EXERCISE REQUIREMENTS: Note the line where "(** ** The theorems *)" appears in the data below; write it out exactly, along with every line that comes after it to the end.

AVAILABLE RECORDS:
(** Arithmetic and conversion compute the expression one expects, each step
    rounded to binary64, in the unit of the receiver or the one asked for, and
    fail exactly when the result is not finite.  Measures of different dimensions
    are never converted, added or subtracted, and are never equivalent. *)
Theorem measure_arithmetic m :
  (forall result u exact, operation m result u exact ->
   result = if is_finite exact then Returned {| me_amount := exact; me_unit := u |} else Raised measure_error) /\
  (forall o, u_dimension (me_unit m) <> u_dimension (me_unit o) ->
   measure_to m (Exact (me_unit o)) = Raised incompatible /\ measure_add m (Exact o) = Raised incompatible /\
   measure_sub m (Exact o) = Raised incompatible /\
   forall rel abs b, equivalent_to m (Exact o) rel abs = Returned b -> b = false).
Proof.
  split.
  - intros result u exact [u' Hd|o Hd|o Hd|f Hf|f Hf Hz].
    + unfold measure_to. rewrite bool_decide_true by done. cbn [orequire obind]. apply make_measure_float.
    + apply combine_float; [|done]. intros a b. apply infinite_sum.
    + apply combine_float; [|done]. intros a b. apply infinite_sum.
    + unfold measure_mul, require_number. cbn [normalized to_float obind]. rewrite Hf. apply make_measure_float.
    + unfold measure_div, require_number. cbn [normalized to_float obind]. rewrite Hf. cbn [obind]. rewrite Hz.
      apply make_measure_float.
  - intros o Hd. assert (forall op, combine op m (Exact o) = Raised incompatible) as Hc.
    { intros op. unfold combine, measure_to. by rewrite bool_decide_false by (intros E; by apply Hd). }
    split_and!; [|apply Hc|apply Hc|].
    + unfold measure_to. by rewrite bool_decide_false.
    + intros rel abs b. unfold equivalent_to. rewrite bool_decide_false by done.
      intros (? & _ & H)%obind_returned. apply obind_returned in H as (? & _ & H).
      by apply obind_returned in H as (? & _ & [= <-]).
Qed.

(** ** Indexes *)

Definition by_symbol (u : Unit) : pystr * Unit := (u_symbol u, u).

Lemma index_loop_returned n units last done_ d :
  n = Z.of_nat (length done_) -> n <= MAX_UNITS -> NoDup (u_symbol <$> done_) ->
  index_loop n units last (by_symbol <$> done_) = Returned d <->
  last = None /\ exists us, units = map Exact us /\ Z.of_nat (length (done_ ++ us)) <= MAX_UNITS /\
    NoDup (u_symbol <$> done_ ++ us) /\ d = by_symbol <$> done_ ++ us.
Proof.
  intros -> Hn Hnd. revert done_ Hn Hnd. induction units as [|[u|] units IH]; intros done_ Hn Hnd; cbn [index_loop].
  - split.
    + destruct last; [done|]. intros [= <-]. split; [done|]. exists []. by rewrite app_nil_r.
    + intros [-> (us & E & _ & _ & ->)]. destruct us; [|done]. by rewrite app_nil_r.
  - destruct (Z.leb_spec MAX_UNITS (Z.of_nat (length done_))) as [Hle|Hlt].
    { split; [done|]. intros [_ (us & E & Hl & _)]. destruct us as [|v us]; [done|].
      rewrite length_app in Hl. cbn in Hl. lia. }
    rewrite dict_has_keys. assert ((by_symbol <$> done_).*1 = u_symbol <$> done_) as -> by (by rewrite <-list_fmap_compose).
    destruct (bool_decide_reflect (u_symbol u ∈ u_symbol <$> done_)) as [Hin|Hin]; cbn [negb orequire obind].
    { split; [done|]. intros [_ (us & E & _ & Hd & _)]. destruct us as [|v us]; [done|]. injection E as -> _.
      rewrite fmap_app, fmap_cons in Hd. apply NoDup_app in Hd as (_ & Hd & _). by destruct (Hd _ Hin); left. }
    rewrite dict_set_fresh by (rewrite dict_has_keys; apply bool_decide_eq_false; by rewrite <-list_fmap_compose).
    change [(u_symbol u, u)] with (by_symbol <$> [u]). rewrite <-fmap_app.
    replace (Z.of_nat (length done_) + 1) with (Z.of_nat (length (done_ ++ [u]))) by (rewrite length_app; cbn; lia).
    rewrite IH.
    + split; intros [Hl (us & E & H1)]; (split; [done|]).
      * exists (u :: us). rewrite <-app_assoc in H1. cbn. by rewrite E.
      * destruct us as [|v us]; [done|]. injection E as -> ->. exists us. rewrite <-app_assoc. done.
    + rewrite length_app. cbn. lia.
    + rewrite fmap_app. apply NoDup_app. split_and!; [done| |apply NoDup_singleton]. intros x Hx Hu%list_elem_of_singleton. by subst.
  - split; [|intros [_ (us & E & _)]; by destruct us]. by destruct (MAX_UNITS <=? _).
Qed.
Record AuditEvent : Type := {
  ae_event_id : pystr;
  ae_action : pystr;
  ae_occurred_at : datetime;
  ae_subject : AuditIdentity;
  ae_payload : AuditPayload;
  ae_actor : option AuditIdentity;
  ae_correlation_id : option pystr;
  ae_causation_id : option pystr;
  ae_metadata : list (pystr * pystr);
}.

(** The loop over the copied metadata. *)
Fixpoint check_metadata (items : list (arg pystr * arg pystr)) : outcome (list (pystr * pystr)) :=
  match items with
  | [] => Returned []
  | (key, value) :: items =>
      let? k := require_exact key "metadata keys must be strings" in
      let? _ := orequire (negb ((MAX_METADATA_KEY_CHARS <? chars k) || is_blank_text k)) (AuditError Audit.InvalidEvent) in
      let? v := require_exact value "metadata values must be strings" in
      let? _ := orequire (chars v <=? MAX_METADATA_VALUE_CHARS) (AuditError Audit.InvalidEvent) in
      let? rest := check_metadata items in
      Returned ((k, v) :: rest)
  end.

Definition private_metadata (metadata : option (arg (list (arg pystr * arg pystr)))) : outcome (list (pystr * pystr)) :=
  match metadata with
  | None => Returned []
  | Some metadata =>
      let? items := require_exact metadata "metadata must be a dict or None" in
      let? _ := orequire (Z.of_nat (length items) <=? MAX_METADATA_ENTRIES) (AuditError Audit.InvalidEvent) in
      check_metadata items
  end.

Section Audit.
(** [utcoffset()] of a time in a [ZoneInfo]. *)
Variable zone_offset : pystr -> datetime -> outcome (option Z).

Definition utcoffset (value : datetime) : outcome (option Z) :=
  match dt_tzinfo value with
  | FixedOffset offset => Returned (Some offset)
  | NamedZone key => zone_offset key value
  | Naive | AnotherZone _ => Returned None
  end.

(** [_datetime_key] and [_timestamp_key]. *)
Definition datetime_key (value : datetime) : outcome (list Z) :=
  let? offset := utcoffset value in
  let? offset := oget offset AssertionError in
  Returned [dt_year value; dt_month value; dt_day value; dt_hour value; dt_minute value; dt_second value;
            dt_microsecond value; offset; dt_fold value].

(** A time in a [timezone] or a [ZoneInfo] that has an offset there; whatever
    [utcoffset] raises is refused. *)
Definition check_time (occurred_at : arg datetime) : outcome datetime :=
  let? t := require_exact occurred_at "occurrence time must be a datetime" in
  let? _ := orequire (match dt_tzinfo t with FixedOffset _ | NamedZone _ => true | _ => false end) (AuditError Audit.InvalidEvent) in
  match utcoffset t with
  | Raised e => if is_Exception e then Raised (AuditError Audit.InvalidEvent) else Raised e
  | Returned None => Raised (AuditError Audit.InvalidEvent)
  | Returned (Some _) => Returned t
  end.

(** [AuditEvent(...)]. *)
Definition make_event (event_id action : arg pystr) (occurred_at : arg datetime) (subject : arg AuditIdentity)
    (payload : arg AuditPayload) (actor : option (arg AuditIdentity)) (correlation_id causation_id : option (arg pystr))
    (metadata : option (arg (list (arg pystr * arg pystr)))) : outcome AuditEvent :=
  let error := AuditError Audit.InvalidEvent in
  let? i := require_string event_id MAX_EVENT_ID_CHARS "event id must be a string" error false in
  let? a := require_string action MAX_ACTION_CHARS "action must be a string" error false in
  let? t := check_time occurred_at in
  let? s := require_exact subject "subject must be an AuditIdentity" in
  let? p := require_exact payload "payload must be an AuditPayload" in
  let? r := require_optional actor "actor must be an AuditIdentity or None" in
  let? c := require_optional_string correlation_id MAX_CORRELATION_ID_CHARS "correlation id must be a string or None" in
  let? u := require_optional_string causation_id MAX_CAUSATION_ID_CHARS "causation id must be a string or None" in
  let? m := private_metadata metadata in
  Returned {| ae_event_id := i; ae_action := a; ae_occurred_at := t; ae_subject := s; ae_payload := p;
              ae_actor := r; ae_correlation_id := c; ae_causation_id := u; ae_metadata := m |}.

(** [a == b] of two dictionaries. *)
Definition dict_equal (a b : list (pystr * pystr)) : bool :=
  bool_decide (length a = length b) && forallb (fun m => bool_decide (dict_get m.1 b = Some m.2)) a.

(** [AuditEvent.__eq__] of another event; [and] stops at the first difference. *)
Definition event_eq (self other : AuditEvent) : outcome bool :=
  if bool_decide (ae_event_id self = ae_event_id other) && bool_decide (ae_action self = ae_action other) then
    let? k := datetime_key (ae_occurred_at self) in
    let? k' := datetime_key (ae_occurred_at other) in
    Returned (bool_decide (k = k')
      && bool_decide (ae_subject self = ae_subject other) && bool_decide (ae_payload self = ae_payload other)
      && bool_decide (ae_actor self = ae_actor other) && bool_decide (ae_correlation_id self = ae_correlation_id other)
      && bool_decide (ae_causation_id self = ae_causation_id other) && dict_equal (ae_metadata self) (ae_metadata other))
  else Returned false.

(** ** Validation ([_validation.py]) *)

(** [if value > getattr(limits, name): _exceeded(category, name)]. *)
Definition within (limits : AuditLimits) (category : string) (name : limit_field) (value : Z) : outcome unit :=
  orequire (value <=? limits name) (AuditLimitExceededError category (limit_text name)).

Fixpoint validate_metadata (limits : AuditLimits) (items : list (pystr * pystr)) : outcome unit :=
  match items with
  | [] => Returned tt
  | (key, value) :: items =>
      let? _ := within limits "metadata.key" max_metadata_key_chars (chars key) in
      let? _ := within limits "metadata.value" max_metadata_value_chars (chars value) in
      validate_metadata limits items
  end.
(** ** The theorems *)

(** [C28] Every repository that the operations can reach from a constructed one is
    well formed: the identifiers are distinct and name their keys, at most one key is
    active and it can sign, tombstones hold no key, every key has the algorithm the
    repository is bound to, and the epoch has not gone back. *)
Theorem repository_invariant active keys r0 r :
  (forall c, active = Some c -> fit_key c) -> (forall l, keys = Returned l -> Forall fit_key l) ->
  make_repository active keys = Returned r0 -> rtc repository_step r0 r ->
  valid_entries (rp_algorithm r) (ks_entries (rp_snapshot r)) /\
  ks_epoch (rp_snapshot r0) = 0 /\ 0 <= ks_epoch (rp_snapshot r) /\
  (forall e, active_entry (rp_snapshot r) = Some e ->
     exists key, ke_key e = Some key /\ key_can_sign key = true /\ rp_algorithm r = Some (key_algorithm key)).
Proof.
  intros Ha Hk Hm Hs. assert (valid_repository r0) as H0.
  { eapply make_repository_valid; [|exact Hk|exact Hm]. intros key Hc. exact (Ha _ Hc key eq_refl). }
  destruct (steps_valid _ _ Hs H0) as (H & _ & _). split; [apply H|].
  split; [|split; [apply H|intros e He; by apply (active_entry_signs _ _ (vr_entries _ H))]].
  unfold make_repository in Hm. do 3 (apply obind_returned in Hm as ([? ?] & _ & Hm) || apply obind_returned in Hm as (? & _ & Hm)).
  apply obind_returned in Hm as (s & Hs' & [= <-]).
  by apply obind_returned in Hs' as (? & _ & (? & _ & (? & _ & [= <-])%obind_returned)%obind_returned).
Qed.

TASK SOLUTION:
(** ** The theorems *)

(** [C28] Every repository that the operations can reach from a constructed one is
    well formed: the identifiers are distinct and name their keys, at most one key is
    active and it can sign, tombstones hold no key, every key has the algorithm the
    repository is bound to, and the epoch has not gone back. *)
Theorem repository_invariant active keys r0 r :
  (forall c, active = Some c -> fit_key c) -> (forall l, keys = Returned l -> Forall fit_key l) ->
  make_repository active keys = Returned r0 -> rtc repository_step r0 r ->
  valid_entries (rp_algorithm r) (ks_entries (rp_snapshot r)) /\
  ks_epoch (rp_snapshot r0) = 0 /\ 0 <= ks_epoch (rp_snapshot r) /\
  (forall e, active_entry (rp_snapshot r) = Some e ->
     exists key, ke_key e = Some key /\ key_can_sign key = true /\ rp_algorithm r = Some (key_algorithm key)).
Proof.
  intros Ha Hk Hm Hs. assert (valid_repository r0) as H0.
  { eapply make_repository_valid; [|exact Hk|exact Hm]. intros key Hc. exact (Ha _ Hc key eq_refl). }
  destruct (steps_valid _ _ Hs H0) as (H & _ & _). split; [apply H|].
  split; [|split; [apply H|intros e He; by apply (active_entry_signs _ _ (vr_entries _ H))]].
  unfold make_repository in Hm. do 3 (apply obind_returned in Hm as ([? ?] & _ & Hm) || apply obind_returned in Hm as (? & _ & Hm)).
  apply obind_returned in Hm as (s & Hs' & [= <-]).
  by apply obind_returned in Hs' as (? & _ & (? & _ & (? & _ & [= <-])%obind_returned)%obind_returned).
Qed.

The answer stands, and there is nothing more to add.